Project description:This article describes crop suitability maps (raster data) for thirty five crops in the Jordan, Litani, Orontes, Nile, and Tigris-Euphrates river basins. Spatial data on crop suitability are provided for two periods: current conditions as the average of the years 1970-2000, and projected future conditions for the year 2050 as an average for the years 2041-2060. The data were generated by simulating mean monthly climatic data from the Coupled Model Intercomparison Project Phase 5 (CMIP5). These climatic data are downscaled to the 1-km scale from the Intergovernmental Panel on Climate Change 5th Assessment Report.
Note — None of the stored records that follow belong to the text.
(* ===== verification/Irish.v ===== *)
(** * The whole shell

    The builtins of the shell are those of [hop.c], [reveal.c], [peek.c],
    [locate.c], [spy.c] and [snoop.c]; each keeps the contract the executor
    relies on. *)

From stdpp Require Import base list gmap sets strings.
From Stdlib Require Import ZArith Lia Ascii.
From S2P Require Import Prelude ShellBase Jobs JobFacts JobTheorems Pipes PipesFacts Executor ShellSafety.
From S2P Require Import Peek Locate Hop HopFacts Reveal Spy Snoop.

Open Scope Z_scope.

(** [fuel] bounds the loops whose length depends on the system. *)
Definition irish_builtins (fuel : nat) : builtins := {|
  Pipes.hop_builtin := Hop.hop_builtin;
  Pipes.reveal_builtin := Reveal.reveal_builtin fuel fuel;
  Pipes.peek_builtin := Peek.peek_builtin fuel;
  Pipes.locate_builtin := Locate.locate_builtin;
  Pipes.spy_builtin := Spy.spy_builtin fuel;
  Pipes.snoop_builtin := Snoop.snoop_builtin fuel |}.

Lemma irish_builtins_keep fuel : builtins_keep (irish_builtins fuel).
Proof.
  split; intros args; [apply keeps_hop|apply keeps_reveal|apply keeps_peek|apply keeps_locate|apply keeps_spy|apply keeps_snoop].
Qed.

#[export] Instance irish_builtins_safe fuel : builtins_safe (irish_builtins fuel).
Proof.
  split; [apply irish_builtins_keep|..]; intros args.
  - apply safe_hop.
  - apply safe_reveal.
  - apply safe_peek.
  - apply safe_calm; [apply keeps_locate|apply calm_locate].
  - apply safe_spy.
  - apply safe_snoop.
Qed.

(** [handleUpgrade], given how the checkout request settles.  The effects
    are listed in the order in which they happen.  The assignment to
    [window.location.href] is inside the [try]: when the setter throws,
    the [catch] block runs. *)
Definition handleUpgrade (st : State) (reply : Settled) : list Effect :=
    AxiosRequest (api.createCheckout BACKEND_URL localStorage (checkout_body st)) ::
    match reply with
    | Fulfilled data =>
        match get_prop data "url" with
        | Some u =>
            if href_accepts u then [LocationAssign u]
            else [ToastError (catch_message SyntaxError)]
        | None => [ToastError (catch_message TypeError)]
        end
    | Rejected error => [ToastError (catch_message error)]
    end.

End WithEnvironment.

(** A browser for the concrete runs.  Its setter refuses the strings that
    are a scheme with nothing after it, which no URL parser accepts, and
    takes every other value; [undefined] is among them, since it is
    converted to the relative reference [undefined].  Only the values of
    the concrete runs matter. *)
Definition sample_href_accepts (v : JsVal) : bool :=
  match v with
  | JStr s => negb (bool_decide (s ∈ ["http://"; "https://"]))
  | _ => true
  end.

(** The requests among the effects, in order. *)
Definition requests (effs : list Effect) : list api.Request :=
  omap (λ e, match e with AxiosRequest r => Some r | _ => None end) effs.
(** [sorted(l)] of values from a document: strings among themselves, numbers
    among themselves; Python cannot compare the rest. *)
Definition num_of (v : val) : option Z :=
  match v with VInt z => Some z | VBool b => Some (Z.b2z b) | _ => None end.
Fixpoint insert_num (z : Z) (v : val) (l : list (Z * val)) : list (Z * val) :=
  match l with
  | [] => [(z, v)]
  | (y, w) :: l' => if (y <=? z)%Z then (y, w) :: insert_num z v l' else (z, v) :: l
  end.
Definition sort_nums (l : list val) : list val :=
  map snd (foldl (λ acc v, match num_of v with Some z => insert_num z v acc | None => acc end) [] l).
Definition sort_vals (l : list val) : result (list val) :=
  if forallb is_str l then Ok (map VStr (sorted_strs (map py_str l)))
  else if forallb (λ v, match num_of v with Some _ => true | None => false end) l
  then Ok (sort_nums l)
  else match l with [v] => Ok [v] | _ => Raise TypeError end.

(** The distinct elements of a list, as [set] keeps them. *)
Fixpoint dedup_vals (l : list val) : list val :=
  match l with
  | [] => []
  | v :: l => v :: List.filter (λ w, negb (py_eq v w)) (dedup_vals l)
  end.

Lemma dedup_str x l : VStr x ∈ l → VStr x ∈ dedup_vals l.
Proof.
  induction l as [|v l IH]; cbn; intros H; [by apply elem_of_nil in H|].
  destruct (py_eq v (VStr x)) eqn:E; [apply py_eq_str_r in E as ->; left|].
  apply elem_of_cons in H as [<-|H]; [by rewrite py_eq_refl_str in E|].
  right. apply list_elem_of_In, filter_In. rewrite E, <- list_elem_of_In. auto.
Qed.

Lemma sort_vals_str x (l l' : list val) : sort_vals l = Ok l' → VStr x ∈ l → VStr x ∈ l'.
Proof.
  unfold sort_vals. intros H Hx. destruct (forallb is_str l) eqn:Es.
  - injection H as <-. apply list_elem_of_In, in_map, list_elem_of_In, sorted_strs_elem.
    apply list_elem_of_In. change x with (py_str (VStr x)). by apply in_map, list_elem_of_In.
  - match type of H with (if ?b then _ else _) = _ => destruct b eqn:En end.
    + rewrite forallb_elem_of in En. by specialize (En _ Hx).
    + destruct l as [|v [|]]; try done. by injection H as <-.
Qed.

Lemma set_of_Ok (l l' : list val) : set_of l = Ok l' → l' = l.
Proof. unfold set_of. destruct (forallb hashable l); [by intros [= ->]|done]. Qed.

Lemma is_true_eq v : is_true v = true → v = VBool true.
Proof. by destruct v as [|[]| | | |]. Qed.
Lemma is_false_eq v : is_false v = true → v = VBool false.
Proof. by destruct v as [|[]| | | |]. Qed.

(** A dict of strings to sets of strings, [out.setdefault(k, set()).update(xs)]. *)
Definition add_items (k : string) (xs : list string) (out : list (string * list string))
    : list (string * list string) :=
  match xs with [] => out | _ => alist_set k (default [] (alist_get k out) ++ xs) out end.

(** ** Edits of a document

    The self-tests of the guards copy a fixture and change one place of it. *)
Inductive place := K (k : string) | I (i : nat).

(** [d[p1]...[pn] = f(d[p1]...[pn])]; an absent key reads as [None]. *)
Fixpoint edit (path : list place) (f : val → val) (v : val) : val :=
  match path with
  | [] => f v
  | K k :: path =>
      match v with
      | VDict d => VDict (alist_set k (edit path f (default VNone (alist_get k d))) d)
      | _ => v
      end
  | I i :: path => match v with VList l => VList (alter (edit path f) i l) | _ => v end
  end.
Definition put (path : list place) (x : val) : val → val := edit path (λ _, x).
(** [d[p1]...[pn].pop(k)] *)
Definition pop (path : list place) (k : string) : val → val := edit path (λ v, dict_without v k).
(** [d[p1]...[pn].append(x)] *)
Definition push (path : list place) (x : val) : val → val :=
  edit path (λ v, match v with VList l => VList (l ++ [x]) | _ => v end).
(** [f(next(d for d in docs if p(d)))], in place *)
Fixpoint edit_first (p : val → bool) (f : val → val) (docs : list val) : list val :=
  match docs with
  | [] => []
  | d :: docs => if p d then f d :: docs else d :: edit_first p f docs
  end.

Definition is_kind (k : string) (d : val) : bool := py_eq (fld d "kind") (VStr k).
Definition named (n : string) (d : val) : bool := py_eq (fld (fld d "metadata") "name") (VStr n).
(** [{"k": "v", ...}] with string values *)
Definition str_dict (l : list (string * string)) : val := VDict (map (prod_map id VStr) l).

(** [(v.get(k) or [])] as an operand of [+]: only a list can be added to a list. *)
Definition list_field (v : val) (k : string) : result (list val) :=
  x <- get v k ;; match por x (VList []) with VList l => Ok l | _ => Raise TypeError end.
Lemma rule_read_only_clean spec :
  rule_read_only spec = Ok [] →
  ∃ cs, containers spec = Ok cs ∧
    ∀ c, c ∈ cs → fld (por (fld c "securityContext") (VDict [])) "readOnlyRootFilesystem" = VBool true.
Proof.
  unfold rule_read_only. intros (cs & Hcs & H)%bind_Ok. exists cs. split; [done|].
  rewrite flatM_nil in H. intros c Hc. specialize (H c Hc).
  apply bind_Ok in H as (sc & ->%por_dict_fld & H). apply bind_Ok in H as (ro & ->%get_Ok & H).
  destruct (is_true _) eqn:E; [by apply is_true_eq|]. ok_inv.
Qed.

Lemma rule_image_sound spec :
  rule_image spec = Ok [] →
  ∃ cs, containers spec = Ok cs ∧
    ∀ c, c ∈ cs → startswith (image_of c) REGISTRY = true ∧ pinned (image_of c).
Proof.
  intros H. pose proof H as H0. unfold rule_image in H0. apply bind_Ok in H0 as (cs & Hcs & H0).
  exists cs. split; [done|]. rewrite flatM_nil in H0. apply (rule_image_clean spec cs Hcs); [|done].
  intros c Hc. specialize (H0 c Hc). by destruct c.
Qed.

(** The account of a pod holds a grant, or the pod mounts no token. *)
Definition token_of (ns spec : val) (accounts : account_map) : val :=
  let sa := por (fld spec "serviceAccountName") (VStr "default") in
  let own := fld spec "automountServiceAccountToken" in
  match find (λ a, py_eq a.1.1 ns && py_eq a.1.2 sa) (rev accounts) with
  | Some a => if is_none own then fld (por a.2 (VDict [])) "automountServiceAccountToken" else own
  | None => own
  end.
Mean monthly climatic datasets from the WorldClim database were used to generate the suitability datasets using the FAO EcoCrop model under the Representative Concentration Pathway (RCP) 8.5 emission scenario for three General Circulation Models: CCSM4, GFDL-CM3, and HadGEM2-ES with a spatial resolution of 30 arc-seconds. The findings reveal that many crops in the Levant will witness a decrease in their suitability, whereas suitability of crops in the upper Nile Basin will increase by 2050.